Happiness is the only true measure of personal success. Making other people happy is the highest expression of success, but it’s almost impossible to make others happy if you’re not happy yourself.
With that in mind, here are nine small changes that you can make to your daily routine that, if you’re like most people, will immediately increase the amount of happiness in your life:
1. Start each day with expectation.
If there’s any big truth about life, it’s that it usually lives up to (or down to) your expectations. Therefore, when you rise from bed, make your first thought: “something wonderful is going to happen today.” Guess what? You’re probably right.
2. Take time to plan and prioritize.
The most common source of stress is the perception that you’ve got too much work to do. Rather than obsess about it, pick one thing that, if you get it done today, will move you closer to your highest goal and purpose in life. Then do that first.

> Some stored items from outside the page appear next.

(** * Workflow steps of the raw configuration: decoding, validation,
      normalisation and re-encoding

    A shallow embedding of [server/core/config/raw/step.go].  A step of a
    workflow is written in one of four syntaxes; the Go type [Step] keeps one
    field per syntax.  Go maps are finite maps ([gmap]) with [len] as [size];
    a nil map and an empty map are the same map here, as they are for every
    test the code makes ([len], lookup, [range]).  The order in which Go's
    [range] visits a map is not fixed by the language, so every function
    that ranges over a map takes the order as an argument. *)

From Stdlib Require Import Ascii.
From stdpp Require Import gmap strings list fin_maps sorting pretty.

(** ** The pieces of Go's library the file uses *)

(** An operand of a formatting call. *)
Inductive operand :=
| Str_ (s : string)
| Int_ (n : nat).

(** Go's [error]: the text of [errors.New], or the format and operands of
    [fmt.Errorf], rendered by [Error]. *)
Inductive error :=
| New (text : string)
| Errorf (format : string) (a : list operand).

Module fmt.
Section verbs.
(** [strconv.Quote], which [%q] applies to a string: it belongs to Go's
  library and is left open. *)
Variable quote : string → string.

Definition verb (v : ascii) (x : operand) : string :=
match x with
| Str_ s =>
    if decide (v = "q"%char) then quote s
    else if decide (v = "s"%char) then s
    else "%!" +:+ String v ("(string=" +:+ s +:+ ")")
| Int_ n =>
    if decide (v = "d"%char) then pretty n
    else "%!" +:+ String v ("(int=" +:+ pretty n +:+ ")")
end.
(** X9.  [waitForPort] never throws and changes nothing but the
    clock.  It probes the port at the times [start + 300 k] for
    [k = 0, 1, ...] as long as [300 k] is below the timeout, returns
    [true] at the first probe that finds the port free, without
    waiting further, and returns [false] once [300 k] has reached the
    timeout, every probe before having found the port held. *)
Theorem X9_waitForPort_result timeoutMs s :
  let timeout := timeoutMs ?? 10000 in
  ∃ (k : nat) (b : bool),
    waitForPort timeoutMs s = (Ok b, later (300 * Z.of_nat k) s)
    ∧ (∀ j : nat, (j < k)%nat →
         300 * Z.of_nat j < timeout
         ∧ port_busy (world s) (_port (this s)) (now (world s) + 300 * Z.of_nat j) = true)
    ∧ (if b
       then 300 * Z.of_nat k < timeout
            ∧ port_busy (world s) (_port (this s)) (now (world s) + 300 * Z.of_nat k)
              = false
       else timeout ≤ 300 * Z.of_nat k).
Proof.
  intros timeout. rewrite waitForPort_unfold. fold timeout.
  destruct (waitForPort_loop_result (waitForPort_fuel timeout) (now (world s)) timeout s
              (waitForPort_fuel_bound timeout s))
    as (k & b & Hrun & Hbefore & Hend).
  exists k, b. split; [done|]. split.
  - intros j Hj. destruct (Hbefore j Hj). split; [lia|done].
  - destruct b; [destruct Hend; split; [lia|done]|lia].
Qed.

Lemma frame_refl s : frame s s.
Proof. unfold frame. repeat split; reflexivity. Qed.

Lemma frame_trans s1 s2 s3 : frame s1 s2 → frame s2 s3 → frame s1 s3.
Proof. unfold frame. intros. repeat split; destruct_and?; try congruence. lia. Qed.

Ltac frame_done :=
  unfold frame; cbn; repeat split; try reflexivity; try lia;
  first [left; reflexivity | right; split; reflexivity].

(** Every method keeps the frame, and only a [tryBecomeMain] that
    returns [true] changes the role. *)
Lemma InstanceManager_handle_frame X (c : Call X) s :
  let '(r, s') := InstanceManager_handle c s in
  frame s s'
  ∧ (role (this s') = role (this s)
     ∨ log_call c r = EvTryBecomeMain (Ok true) ∧ role (this s') = MAIN).
Proof.
  destruct c; simpl.
  - unfold_m. frame_done.
  - unfold_m. frame_done.
  - destruct s as [[lp pt vg r pp l] [[en ni ef rf io] nw ppid kf pb ct]].
    unfold tryBecomeMain, openSync_wx, writeFileSync_fd, closeSync.
    unfold_m. cbn -[lookup insert fmap].
    destruct (en !! lp); cbn -[lookup insert fmap]; [frame_done|].
    destruct (ef lp) as [c|]; cbn -[lookup insert fmap].
    { destruct (decide _); frame_done. }
    destruct io as [c|]; cbn -[lookup insert fmap].
    { destruct (decide _); frame_done. }
    frame_done.
  - rewrite readLock_exact.
    destruct (entries _ !! _); [destruct (spec_read _ _)|]; frame_done.
  - destruct s as [[lp pt vg r pp l] [[en ni ef rf io] nw ppid kf pb ct]].
    unfold removeLock, unlinkSync. unfold_m. cbn -[lookup delete].
    destruct (en !! lp) as [[ino raw|]|]; cbn -[lookup delete]; try frame_done.
    destruct (ef lp); frame_done.
  - rewrite isPidAlive_exact. frame_done.
  - rewrite fetchMainVersion_exact. frame_done.
  - unfold requestMainTransition. unfold_m. cbn.
    destruct (control _ _ _ _) as [[? ?]|]; frame_done.
  - rewrite waitForPort_unfold.
    destruct (waitForPort_loop_result (waitForPort_fuel (timeoutMs ?? 10000))
                (now (world s)) (timeoutMs ?? 10000) s (waitForPort_fuel_bound _ s))
      as (k & b & -> & _).
    unfold later. frame_done.
Qed.

Lemma handle_frame_step s0 X (c : Call X) w r w1 :
  InstanceManager_handle c w = (r, w1) → frame s0 w → frame s0 w1.
Proof.
  intros Hh Hw. pose proof (InstanceManager_handle_frame X c w) as Hf.
  rewrite Hh in Hf. destruct Hf as [Hf _]. eapply frame_trans; eauto.
Qed.

End Methods.

(* ===================================================================== *)
(** * Runs against the instance manager *)
(* ===================================================================== *)

Section Runs.
Context {E : Type → Type} {Ev W A : Type}.
Context (log : ∀ X, E X → Result X → Ev) (h : ∀ X, E X → M W X).

(** A property of the state that every call keeps is kept by a run. *)
Lemma run_invariant (P : W → Prop) (ok : Ev → Prop) :
  (∀ X (c : E X) w r w1, h X c w = (r, w1) → ok (log X c r) → P w → P w1) →
  ∀ (p : prog E A) w res w' tr,
    run log h p w = (res, w', tr) → Forall ok tr → P w → P w'.
Proof.
  intros Hstep p. induction p as [a|err|X c k IH]; intros w res w' tr; simpl.
  - by intros [= <- <- <-].
  - by intros [= <- <- <-].
  - destruct (h X c w) as [r w1] eqn:Hh.
    destruct (run log h (k r) w1) as [[res1 w2] tr1] eqn:Hr.
    intros [= <- <- <-] Hall Hw. inversion Hall; subst.
    eapply IH; eauto.
Qed.
(** When no scrape raises, the loop leaves an entry for every category
    it scraped, and an entry that was right before stays right. *)
Lemma scrape_loop_complete categories : ∀ tf tn w cat info ids,
  (∀ c i msg, c ∈ categories → scrape c i ≠ ScrapeRaised msg) →
  ALL_CATEGORIES !! cat = Some info → scrape cat info = Ids ids →
  cat ∈ categories ∨
  scrape_results w !! cat = Some (recorded (existing_ids w) info ids) →
  scrape_results
    (world_after (scrape_loop ALL_CATEGORIES scrape categories tf tn) w) !! cat
  = Some (recorded (existing_ids w) info ids).
Proof.
  induction categories as [|c cs IH]; intros tf tn w cat info ids Hok Hi Hs H.
  - destruct H as [H|H]; [by apply elem_of_nil in H|done].
  - assert (Hok' : ∀ c' i msg, c' ∈ cs → scrape c' i ≠ ScrapeRaised msg).
    { intros c' i msg Hc'. apply Hok. by apply list_elem_of_further. }
    assert (Hstay : cat ≠ c → cat ∈ cs ∨
              scrape_results w !! cat = Some (recorded (existing_ids w) info ids)).
    { intros Hne. destruct H as [H|H]; [|by right].
      apply elem_of_cons in H as [->|H]; [done|by left]. }
    simpl. destruct (ALL_CATEGORIES !! c) as [info'|] eqn:Hinfo.
    + rewrite world_bind. simpl.
      destruct (scrape c info') as [ids'| |msg] eqn:Hs'.
      * rewrite !world_bind. simpl.
        erewrite IH; [done|done|done|done|]. simpl.
        destruct (decide (cat = c)) as [->|Hne].
        -- right. rewrite lookup_insert_eq.
           rewrite Hi in Hinfo. injection Hinfo as <-.
           rewrite Hs in Hs'. by injection Hs' as <-.
        -- destruct (Hstay Hne) as [?|?]; [by left|right].
           by rewrite lookup_insert_ne.
      * destruct (decide (cat = c)) as [->|Hne]; [congruence|].
        apply IH; auto.
      * exfalso. eapply Hok; [apply list_elem_of_here|exact Hs'].
    + destruct (decide (cat = c)) as [->|Hne]; [congruence|].
      apply IH; auto.
Qed.

Lemma scrape_and_report_world categories w :
  world_after (scrape_and_report ALL_CATEGORIES scrape categories) w
  = world_after (scrape_loop ALL_CATEGORIES scrape categories 0 0) w.
Proof.
  unfold scrape_and_report. rewrite world_bind.
  destruct (value_of _ w) as [[tf tn]|msg]; [|done].
  rewrite !world_bind. simpl. by destruct (0 <? tn)%nat.
Qed.

Lemma run_scrape_world categories w :
  world_after (run_scrape ALL_CATEGORIES scrape categories) w
  = world_after (scrape_loop ALL_CATEGORIES scrape categories 0 0)
                (world_after refresh_existing_ids w).
Proof.
  unfold run_scrape. rewrite world_bind, world_bind.
  change (world_after (emit ScrapeEnabled) ?x) with x.
  assert (Hv : ∃ u, value_of refresh_existing_ids w = Returns u).
  { unfold value_of, refresh_existing_ids. rewrite bind_run.
    destruct (parser_load_cases w) as [(d & _ & ->)|[_ ->]]; by exists tt. }
  destruct Hv as [u ->]. apply scrape_and_report_world.
Qed.
(** * Figma token sync: extraction, normalisation and serialisation

    A shallow embedding of [src/extractors/figma-extractor.ts] and
    [src/transformers/token-transformer.ts], with the properties the
    specification states about them.

    JavaScript strings are sequences of UTF-16 code units ([list N]); the
    regular expressions of the source carry no [u] flag and therefore work on
    code units.  The numbers read from the remote answers are finite binary64
    values and are carried as rationals ([Q]); the one arithmetic operation of
    the source, the product [channel * 255], is rounded to binary64 and may
    overflow to an infinity.  [NaN] and infinite inputs are not represented.
    Plain objects used as dictionaries ([Record<string, T>]) are
    association lists in insertion order, enumerated the way
    [Object.entries] does. *)

From Stdlib Require Import String Ascii.
From Stdlib Require Import List NArith ZArith QArith Qround Qpower Bool.
From Stdlib Require PrimFloat FloatOps SpecFloat Uint63.
From Stdlib Require Import Lia Lqa Permutation Sorted.
Import ListNotations.

Set Implicit Arguments.

(* ================================================================== *)
(** ** Strings *)

Definition jsstring := list N.

(** An ASCII literal of the source as a sequence of code units. *)
Definition lit (s : string) : jsstring :=
  map N_of_ascii (list_ascii_of_string s).

Definition jsstring_eqb (a b : jsstring) : bool :=
  if list_eq_dec N.eq_dec a b then true else false.

(** The built-in conversions whose full tables live in the JavaScript
    engine: Unicode lower-casing of a string that is not pure ASCII, the
    decimal rendering of a number that is not an integer of magnitude below
    2^53 (the shortest digits that read back as the same binary64 value), and
    the base-16 rendering of an integer of magnitude 2^53 or more. *)
Class JsHost := {
  unicode_lower : jsstring -> jsstring;
  shortest_toString : Q -> jsstring;
  large_toString16 : Z -> jsstring
}.

(** A host used to run the model on concrete inputs. *)
Definition plain_host : JsHost :=
  {| unicode_lower := fun s => s;
     shortest_toString := fun _ => lit "?";
     large_toString16 := fun _ => lit "?" |}.

Definition hyphen : N := 45.
Definition slash : N := 47.

Definition is_hyphen (c : N) : bool := N.eqb c hyphen.
Definition is_slash (c : N) : bool := N.eqb c slash.

Definition is_ascii (c : N) : bool := N.ltb c 128.
Definition is_upper_ascii (c : N) : bool := N.leb 65 c && N.leb c 90.
Definition lower_ascii (c : N) : N :=
  if is_upper_ascii c then N.add c 32 else c.

(** The character class [\s] of ECMAScript: WhiteSpace and LineTerminator. *)
Definition is_js_space (c : N) : bool :=
  (N.leb 9 c && N.leb c 13)
  || N.eqb c 32 || N.eqb c 160 || N.eqb c 5760
  || (N.leb 8192 c && N.leb c 8202)
  || N.eqb c 8232 || N.eqb c 8233 || N.eqb c 8239 || N.eqb c 8287
  || N.eqb c 12288 || N.eqb c 65279.

(** The class [[a-z0-9-]]. *)
Definition is_key_char (c : N) : bool :=
  (N.leb 97 c && N.leb c 122) || (N.leb 48 c && N.leb c 57) || is_hyphen c.

(** [s.replace(/C/g, rep)] for a one-character class [C]. *)
Definition replace_each (p : N -> bool) (rep : jsstring) (s : jsstring)
  : jsstring :=
  flat_map (fun c => if p c then rep else [c]) s.

(** [s.replace(/C+/g, rep)]: a left-to-right scan; [inrun] records that the
    previous code unit belonged to the match being consumed. *)
Fixpoint replace_runs_from (inrun : bool) (p : N -> bool) (rep : jsstring)
  (s : jsstring) : jsstring :=
  match s with
  | [] => []
  | c :: s' =>
      if p c
      then (if inrun then [] else rep) ++ replace_runs_from true p rep s'
      else c :: replace_runs_from false p rep s'
  end.

Definition replace_runs := replace_runs_from false.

3. Give a gift to everyone you meet.
I’m not talking about a formal, wrapped-up present. Your gift can be your smile, a word of thanks or encouragement, a gesture of politeness, even a friendly nod. And never pass beggars without leaving them something. Peace of mind is worth the spare change.
4. Deflect partisan conversations.
Arguments about politics and religion never have a “right” answer but they definitely get people all riled up over things they can’t control. When such topics surface, bow out by saying something like: “Thinking about that stuff makes my head hurt.”
5. Assume people have good intentions.
Since you can’t read minds, you don’t really know the “why” behind the “what” that people do. Imputing evil motives to other people’s weird behaviors adds extra misery to life, while assuming good intentions leaves you open to reconciliation.
6. Eat high quality food slowly.
Sometimes we can’t avoid scarfing something quick to keep us up and running. Even so, at least once a day try to eat something really delicious, like a small chunk of fine cheese or an imported chocolate. Focus on it; taste it; savor it.
7. Let go of your results.
The big enemy of happiness is worry, which comes from focusing on events that are outside your control. Once you’ve taken action, there’s usually nothing more you can do. Focus on the job at hand rather than some weird fantasy of what might happen.
8. Turn off “background” TV.
Many households leave their TVs on as “background noise” while they’re doing other things. The entire point of broadcast TV is to make you dissatisfied with your life so that you’ll buy more stuff. Why subliminally program yourself to be a mindless consumer?
9. End each day with gratitude.
Just before you go to bed, write down at least one wonderful thing that happened. It might be something as small as a making a child laugh or something as huge as a million dollar deal. Whatever it is, be grateful for that day because it will never come again.